[What is expected]
Using the data that follows, return exactly the lines from the one that contains "- A cell of" through the one that contains "Reading the file, printing, JSON", ends included.

++++++++++++++++++++

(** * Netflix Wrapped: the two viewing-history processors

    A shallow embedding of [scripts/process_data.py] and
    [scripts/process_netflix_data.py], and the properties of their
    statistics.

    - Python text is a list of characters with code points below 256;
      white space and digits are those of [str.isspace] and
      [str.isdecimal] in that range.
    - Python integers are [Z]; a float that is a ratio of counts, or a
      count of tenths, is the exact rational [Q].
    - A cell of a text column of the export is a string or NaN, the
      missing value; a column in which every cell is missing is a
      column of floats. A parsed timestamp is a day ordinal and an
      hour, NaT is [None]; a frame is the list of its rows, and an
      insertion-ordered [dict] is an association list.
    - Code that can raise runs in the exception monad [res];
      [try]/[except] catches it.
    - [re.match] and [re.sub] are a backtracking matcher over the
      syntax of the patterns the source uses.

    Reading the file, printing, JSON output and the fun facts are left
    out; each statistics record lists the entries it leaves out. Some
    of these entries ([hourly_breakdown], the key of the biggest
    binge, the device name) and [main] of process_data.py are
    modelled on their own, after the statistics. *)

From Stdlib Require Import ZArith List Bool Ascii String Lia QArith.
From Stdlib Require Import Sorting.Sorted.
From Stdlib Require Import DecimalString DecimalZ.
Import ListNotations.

++++++++++++++++++++

[Task answer]
    - A cell of a text column of the export is a string or NaN, the
      missing value; a column in which every cell is missing is a
      column of floats. A parsed timestamp is a day ordinal and an
      hour, NaT is [None]; a frame is the list of its rows, and an
      insertion-ordered [dict] is an association list.
    - Code that can raise runs in the exception monad [res];
      [try]/[except] catches it.
    - [re.match] and [re.sub] are a backtracking matcher over the
      syntax of the patterns the source uses.

    Reading the file, printing, JSON output and the fun facts are left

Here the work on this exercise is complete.